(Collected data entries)
Lemma attempt_best d si :
  float_le (best_dist (fst (attempt cities d si))) (best_dist (fst si)).
Proof.
  attempt_cases d si; try apply float_le_refl.
  right. exact Ebest.
Qed.

Lemma update_best rnd s :
  float_le (best_dist (update cities rnd s)) (best_dist s).
Proof.
  destruct (update_fields rnd s) as (_ & _ & -> & _).
  apply (batch_preserves
           (fun si => float_le (best_dist (fst si)) (best_dist s))).
  - intros d si H. exact (float_le_trans _ _ _ (attempt_best d si) H).
  - apply float_le_refl.
Qed.

Lemma run_S rnds n s :
  run cities rnds (S n) s = update cities (rnds n) (run cities rnds n s).
Proof. reflexivity. Qed.

(** C6 (monotonic best distance).  Within a run, [best_dist] never goes up:
    after a frame it is the value before the frame or a strictly smaller
    one, and so it is after any number of frames in a row; for a best
    distance that is a number (not a NaN) that is [<=] on floats. *)
Theorem best_dist_non_increasing (rnds : nat -> nat -> nat * nat) (s : state) :
  (forall rnd,
     best_dist (update cities rnd s) = best_dist s \/
     (best_dist (update cities rnd s) <? best_dist s) = true) /\
  (forall n,
     best_dist (run cities rnds n s) = best_dist s \/
     (best_dist (run cities rnds n s) <? best_dist s) = true) /\
  (forall n m, (n <= m)%nat ->
     (best_dist (run cities rnds n s) =? best_dist (run cities rnds n s))
       = true ->
     (best_dist (run cities rnds m s) <=? best_dist (run cities rnds n s))
       = true).
Proof.
  assert (Hstep : forall m n, (n <= m)%nat ->
            float_le (best_dist (run cities rnds m s))
                     (best_dist (run cities rnds n s))).
  { induction m as [|m IH]; intros n Hn.
    - replace n with 0%nat by lia. apply float_le_refl.
    - destruct (Nat.eq_dec n (S m)) as [-> | Hne]; [apply float_le_refl|].
      rewrite run_S.
      apply (float_le_trans _ _ _ (update_best _ _)). apply IH. lia. }
  split; [|split].
  - intros rnd. apply update_best.
  - intros n. apply (Hstep n 0%nat). lia.
  - intros n m Hnm Hnum. apply float_le_leb; [exact Hnum|].
    apply Hstep, Hnm.
Qed.
Lemma rounded_pixmap_not_null (W : world) (src : pixmap) (size radius : Z) :
  isNull W (rounded_pixmap W src size radius) = false.
Proof. unfold rounded_pixmap. destruct (isNull W src); reflexivity. Qed.

(** The length [load_file] settles on once mutagen has answered. *)
Lemma load_file_eq (W : world) (path : string) (now : Q) (spawn : option Z) (s : t) :
  load_file W path now spawn s
  = match MutagenFile W path with
    | Raises =>
        Raised (mk (Some path) None 0 0 (length s)
                   (title_label s) (album_art_label s) ShowsPlay
                   (setEnabled false (setValue 0 (slider s)))
                   ("00:00 / "
                    ++ format_time (if Py.truthy (length s) then length s else 0))
                   (slider_dragging s) (calls_after_kill s))
    | Returns au =>
        match (if Qle_bool (mutagen_length au) length_threshold
               then get_duration_with_ffprobe W path
               else Returns (mutagen_length au)) with
        | Raises => Raised (state_of (extract_metadata W path
                       (mk (Some path) None 0 0 (length s)
                          (title_label s) (album_art_label s) ShowsPlay
                          (setEnabled false (setValue 0 (slider s)))
                          ("00:00 / "
                           ++ format_time (if Py.truthy (length s) then length s else 0))
                          (slider_dragging s) (calls_after_kill s))))
        | Returns length1 =>
            let len := if Py.Qltb 0 length1 then length1 else 0 in
            let loc := read_tags W path au (default_locals W path) in
            Done (mk (Some path)
                     (match spawn with
                      | Some child =>
                          Some {| pid := child; arg_ss := 0; arg_file := path |}
                      | None => None
                      end)
                     (match spawn with Some _ => now - 0 | None => 0 end)
                     0 len
                     (match artist loc with
                      | EmptyString => title loc
                      | _ => (title loc ++ " - " ++ artist loc)%string
                      end)
                     (rounded_pixmap W (pix loc) album_size album_radius)
                     ShowsPause
                     (setEnabled (Py.Qltb 0 len) (setValue 0 (slider s)))
                     ("00:00 / "
                      ++ format_time (if Py.truthy (length s) then length s else 0))
                     (slider_dragging s)
                     (Spawn 0 path spawn :: calls_after_kill s))
        end
    end.
Proof.
  unfold load_file. rewrite stop_internal_eq.
  cbn [set_current_file set_start_time set_pause_time set_slider
       current_file process start_time pause_time length title_label
       album_art_label play_pause_btn slider time_label slider_dragging os_calls].
  unfold extract_metadata.
  destruct (MutagenFile W path) as [au |]; [| reflexivity].
  destruct (if Qle_bool (mutagen_length au) length_threshold
            then get_duration_with_ffprobe W path
            else Returns (mutagen_length au)) as [length1 |]; [| reflexivity].
  rewrite start_ffplay_eq.
  destruct spawn; reflexivity.
Qed.

End NormalForms.

(** * Consistency of the reachable states *)

Section Consistency.

Import AudioPlayer.
Local Open Scope Q_scope.

Variable W : world.

Lemma setValue_in_range (v : Z) (sl : slider_t) :
  slider_in_range sl -> slider_in_range (setValue v sl).
Proof.
  unfold slider_in_range, setValue. cbn [minimum maximum value].
  intros (-> & -> & _). lia.
Qed.

Lemma consistent_init : consistent W (init W).
Proof.
  unfold consistent, slider_in_range, handle_consistent. cbn.
  repeat split; try lra; try lia; try reflexivity; try discriminate.
  apply rounded_pixmap_not_null.
Qed.

Lemma consistent_setValue (v : Z) (s : t) :
  consistent W s -> consistent W (set_slider (setValue v (slider s)) s).
Proof.
  intros (Hp & Hsl & Hen & Hcf & Hh & Hart).
  repeat split; try apply Hp; try apply (setValue_in_range v _ Hsl);
    try exact Hen; try apply (Hcf ltac:(assumption)); try exact Hart.
  exact Hh.
Qed.

Lemma consistent_set_pause (p : Q) (s : t) :
  0 <= p <= length s -> consistent W s -> consistent W (set_pause_time p s).
Proof.
  intros Hp' (Hp & Hsl & Hen & Hcf & Hh & Hart).
  split; [exact Hp' |].
  split; [exact Hsl |].
  split; [exact Hen |].
  split; [exact Hcf |].
  split; [exact Hh | exact Hart].
Qed.

Lemma consistent_kill (s : t) : consistent W s -> consistent W (kill_ffplay s).
Proof.
  intros (Hp & Hsl & Hen & Hcf & Hh & Hart). rewrite kill_ffplay_eq.
  split; [exact Hp |].
  split; [exact Hsl |].
  split; [exact Hen |].
  split; [intros Hn; split; [apply (Hcf Hn) | reflexivity] |].
  split; [exact I | exact Hart].
Qed.

Lemma consistent_start (x now : Q) (spawn : option Z) (s : t) :
  0 <= x <= length s -> consistent W s -> consistent W (start_ffplay x now spawn s).
Proof.
  intros Hx (Hp & Hsl & Hen & Hcf & Hh & Hart). rewrite start_ffplay_eq.
  destruct (current_file s) as [file |] eqn:Ef; [destruct spawn as [child |] |].
  - split; [exact Hp |].
    split; [exact Hsl |].
    split; [exact Hen |].
    split; [discriminate |].
    split; [| exact Hart].
    unfold handle_consistent. cbn. repeat split; apply Hx.
  - split; [exact Hp |].
    split; [exact Hsl |].
    split; [exact Hen |].
    split; [intros Hn; cbn in Hn; congruence |].
    split; [exact I | exact Hart].
  - split; [exact Hp |].
    split; [exact Hsl |].
    split; [exact Hen |].
    split; [intros _; split; [apply (Hcf eq_refl) | reflexivity] |].
    split; [exact I | exact Hart].
Qed.

Lemma consistent_toggle (now : Q) (alive : bool) (spawn : option Z) (s : t) :
  consistent W s -> consistent W (play_pause_toggle now alive spawn s).
Proof.
  intros H. unfold play_pause_toggle.
  destruct (current_file s); [| exact H].
  assert (Hlen : 0 <= length s) by (destruct H as (Hp & _); lra).
  destruct (is_playing alive s).
  - apply consistent_kill.
    exact (consistent_set_pause _ s (clamp_bounds (now - start_time s) _ Hlen) H).
  - apply consistent_start; [apply H | exact H].
Qed.

Lemma consistent_scrub (now : Q) (spawn : option Z) (s : t) :
  consistent W s -> consistent W (scrub now spawn s).
Proof.
  intros H. unfold scrub.
  cbn [current_file length slider set_slider_dragging].
  destruct (current_file s); [| exact H].
  destruct (Qeq_bool (length s) 0); [exact H |].
  assert (Hlen : 0 <= length s) by (destruct H as (Hp & _); lra).
  set (p := Py.max 0 _).
  assert (Hp : 0 <= p <= length s) by (apply clamp_bounds; exact Hlen).
  apply consistent_start; [exact Hp |].
  exact (consistent_set_pause p s Hp H).
Qed.

Lemma consistent_update_slider (now : Q) (alive alive' : bool) (s : t) :
  consistent W s -> consistent W (update_slider now alive alive' s).
Proof.
  intros H. unfold update_slider.
  destruct (current_file s); [| exact H].
  destruct (Qeq_bool (length s) 0 || slider_dragging s); [exact H |].
  cbn [process set_time_label set_slider length].
  pose proof (consistent_setValue (slider_position (elapsed now alive s) s) s H) as H1.
  destruct (process s); [| exact H1].
  destruct alive'; cbn [negb]; [exact H1 |].
  apply consistent_kill.
  refine (consistent_set_pause (length s) _ _ H1).
  cbn [length set_slider]. destruct H as (Hp & _). lra.
Qed.

Lemma consistent_preview (v : Z) (s : t) :
  consistent W s -> consistent W (update_preview_time v s).
Proof.
  intros H. unfold update_preview_time.
  destruct (Py.truthy (length s) && slider_dragging s); exact H.
Qed.

Lemma read_tags_pix_not_null (path : string) (au : option audio) :
  isNull W (rounded_pixmap W (pix (read_tags W path au (default_locals W path)))
              album_size album_radius) = false.
Proof. apply rounded_pixmap_not_null. Qed.

Lemma consistent_load_file (path : string) (now : Q) (spawn : option Z) (s : t) :
  consistent W s -> consistent W (state_of (load_file W path now spawn s)).
Proof.
  intros (Hp & Hsl & Hen & Hcf & Hh & Hart). rewrite load_file_eq.
  assert (Hlen : 0 <= length s) by lra.
  assert (Hsl0 : slider_in_range (setValue 0 (slider s)))
    by (apply setValue_in_range; exact Hsl).
  destruct (MutagenFile W path) as [au |].
  - destruct (get_duration_with_ffprobe_returns W path) as [d Hd].
    destruct (if Qle_bool (mutagen_length au) length_threshold
              then get_duration_with_ffprobe W path
              else Returns (mutagen_length au)) as [length1 |] eqn:E.
    + cbn [state_of]. cbv zeta.
      set (len := if Py.Qltb 0 length1 then length1 else 0).
      assert (Hlen' : 0 <= len).
      { unfold len. destruct (Py.Qltb 0 length1) eqn:E1; [| lra].
        apply Qltb_lt in E1. lra. }
      split; [cbn; lra |].
      split; [exact Hsl0 |].
      split; [cbn; intros E1; now apply Qltb_lt in E1 |].
      split; [discriminate |].
      split; [| apply rounded_pixmap_not_null].
      unfold handle_consistent. cbn.
      destruct spawn; [| exact I].
      cbn. repeat split; lra.
    + exfalso. destruct (Qle_bool (mutagen_length au) length_threshold);
        [rewrite Hd in E |]; discriminate E.
  - cbn [state_of].
    split; [cbn; lra |].
    split; [exact Hsl0 |].
    split; [discriminate |].
    split; [discriminate |].
    split; [exact I | exact Hart].
Qed.

Lemma consistent_handle (e : event) (s : t) :
  consistent W s -> consistent W (state_of (handle W e s)).
Proof.
  intros H. destruct e as [path now spawn | now alive spawn | | v | now spawn
                          | x w now spawn | now alive alive' |]; cbn [handle state_of].
  - unfold open_file_dialog. destruct path; [exact H |].
    now apply consistent_load_file.
  - now apply consistent_toggle.
  - exact H.
  - apply consistent_preview. now apply consistent_setValue.
  - now apply consistent_scrub.
  - unfold mousePressEvent.
    destruct (click_value (slider s) x w); [| exact H].
    cbn [state_of]. apply consistent_scrub. now apply consistent_setValue.
  - now apply consistent_update_slider.
  - now apply consistent_kill.
Qed.
(** * inventory_from_images.py: a shallow embedding and its verified properties

    The script walks an input folder, collects the image files, renders a
    thumbnail for each and writes one spreadsheet row per collected path.
    This development embeds [main] of [inventory_from_images.py] as a pure
    function from a [world] (file system, clock, operating-system verdicts)
    and the parsed command line to an [outcome] (console output, exit
    status, file-system effects).

    Conventions:
    - a [Path] is pathlib's [parts] tuple: the list of path components,
      with the anchor ["/"] as first component of an absolute path;
    - a [string] is the UTF-8 byte string of a Python [str]; comparing byte
      strings orders them as Python orders the code points;
    - rational numbers stand for Python's floats ([0.75 * thumb_size] and
      the aspect-ratio arithmetic of the thumbnail). *)

From Stdlib Require Import ZArith QArith Qround Qabs Qminmax Lqa.
From Stdlib Require Import Ascii String Sorted Permutation Lia.
From stdpp Require Import base option list sorting gmap strings.

Local Open Scope string_scope.
Local Open Scope list_scope.
Local Open Scope Z_scope.

(** ** Strings *)

Module Str.
Lemma flag_set_iff_key_configured_witness :
  init_outcome (module_body ".env" load_dotenv_sets_key configure_ok
                  environ_without_key) = Returned true
  ∧ (true = true
     ↔ ∃ api_key,
         (load_dotenv_sets_key (Some ".env") environ_without_key).2
           !! "GOOGLE_API_KEY" = Some api_key
         ∧ configure_ok api_key = Returned tt).
Proof.
  split; [reflexivity|].
  exact (flag_set_iff_key_configured ".env" load_dotenv_sets_key configure_ok
           environ_without_key true eq_refl).
Defined.

(** X14: when the module loads and the environment, as [load_dotenv] left
    it, has no key GOOGLE_API_KEY, every later call returns the pair
    ("Error: Library not configured", None) and makes no remote call. *)
Theorem missing_key_disables_calls
    dotenv_path load_dotenv configure environ flag remote model messages t :
  init_outcome (module_body dotenv_path load_dotenv configure environ)
    = Returned flag →
  init_environ (module_body dotenv_path load_dotenv configure environ)
    !! "GOOGLE_API_KEY" = None →
  (run flag remote model messages t).1
    = Returned (ErrorText "Error: Library not configured" None)
  ∧ remote_calls (run flag remote model messages t).2 = [].
Proof.
  unfold module_body, load_env.
  assert (∀ environ' f, environ' !! "GOOGLE_API_KEY" = None →
                        (configure_key configure environ').1 = Returned f →
                        f = false) as Hkey.
  { intros environ' f Hnone Hck. destruct f; [|done].
    apply configure_key_flag in Hck. destruct Hck as [Hck _].
    destruct (Hck eq_refl) as (k & Hk & _). congruence. }
  destruct dotenv_path as [|a path].
  - destruct (load_dotenv None environ) as [[?|e'] environ']; simpl;
      [|destruct (is_exception e'); [|discriminate]];
      destruct (configure_key configure environ') as [f out] eqn:Hck; simpl;
      intros -> Hnone; rewrite (Hkey environ' flag Hnone); try done;
      by rewrite Hck.
  - destruct (load_dotenv (Some (String a path)) environ) as [[?|?] environ'];
      simpl; [|discriminate].
    destruct (configure_key configure environ') as [f out] eqn:Hck; simpl.
    intros -> Hnone. rewrite (Hkey environ' flag Hnone); try done.
    by rewrite Hck.
Qed.

Lemma missing_key_disables_calls_witness :
  init_outcome (module_body "" load_dotenv_fails configure_ok environ_without_key)
    = Returned false
  ∧ init_environ (module_body "" load_dotenv_fails configure_ok environ_without_key)
      !! "GOOGLE_API_KEY" = None
  ∧ (run false (remote_answers response_hi_there) "m1" [msg_hello] 0%float).1
      = Returned (ErrorText "Error: Library not configured" None)
  ∧ remote_calls
      (run false (remote_answers response_hi_there) "m1" [msg_hello] 0%float).2 = [].
Proof.
  split; [reflexivity|]. split; [reflexivity|].
  exact (missing_key_disables_calls "" load_dotenv_fails configure_ok
           environ_without_key false (remote_answers response_hi_there) "m1"
           [msg_hello] 0%float eq_refl eq_refl).
Defined.

(** X15: when no [.env] file is found, an exception of a class under
    [Exception] that the default [load_dotenv] raises is caught and
    reported, and the body goes on to configure the key from the
    environment: the import does not fail with it. *)
Theorem default_load_failure_is_caught load_dotenv configure environ e :
  (load_dotenv None environ).1 = Raised e →
  is_exception e = true →
  ∃ out,
    module_import (Returned "") load_dotenv configure environ
      = {| init_outcome := (configure_key configure (load_dotenv None environ).2).1;
           init_environ := (load_dotenv None environ).2;
           init_stdout := [InitNotFound; InitDefaultFailed e] ++ out |}
    ∧ init_outcome (module_import (Returned "") load_dotenv configure environ)
        ≠ Raised e.
Proof.
  intros Hload Hexc. unfold module_import, module_body, load_env.
  destruct (load_dotenv None environ) as [o environ']. simpl in *. subst o.
  rewrite Hexc.
  destruct (configure_key configure environ') as [f out] eqn:Hck.
  exists out. split; [done|]. simpl.
  revert Hck. unfold configure_key.
  destruct (match environ' !! "GOOGLE_API_KEY" with
            | Some api_key => configure api_key
            | None => Raised (key_error "GOOGLE_API_KEY")
            end) as [[]|e']; [by intros [= <- _]|].
  destruct (is_key_error e'); [by intros [= <- _]|].
  destruct (is_exception e') eqn:He'; [by intros [= <- _]|].
  intros [= <- _] [= ->]. congruence.
Qed.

Exercise details:
Once you find the line with "album_art_label play_pause_btn slider" above, print it and every line after it up to and including the line with "unfold consistent, slider_in_range, handle_consistent.", exactly as written and nothing else.

Answer space:
       album_art_label play_pause_btn slider time_label slider_dragging os_calls].
  unfold extract_metadata.
  destruct (MutagenFile W path) as [au |]; [| reflexivity].
  destruct (if Qle_bool (mutagen_length au) length_threshold
            then get_duration_with_ffprobe W path
            else Returns (mutagen_length au)) as [length1 |]; [| reflexivity].
  rewrite start_ffplay_eq.
  destruct spawn; reflexivity.
Qed.

End NormalForms.

(** * Consistency of the reachable states *)

Section Consistency.

Import AudioPlayer.
Local Open Scope Q_scope.

Variable W : world.

Lemma setValue_in_range (v : Z) (sl : slider_t) :
  slider_in_range sl -> slider_in_range (setValue v sl).
Proof.
  unfold slider_in_range, setValue. cbn [minimum maximum value].
  intros (-> & -> & _). lia.
Qed.

Lemma consistent_init : consistent W (init W).
Proof.
  unfold consistent, slider_in_range, handle_consistent. cbn.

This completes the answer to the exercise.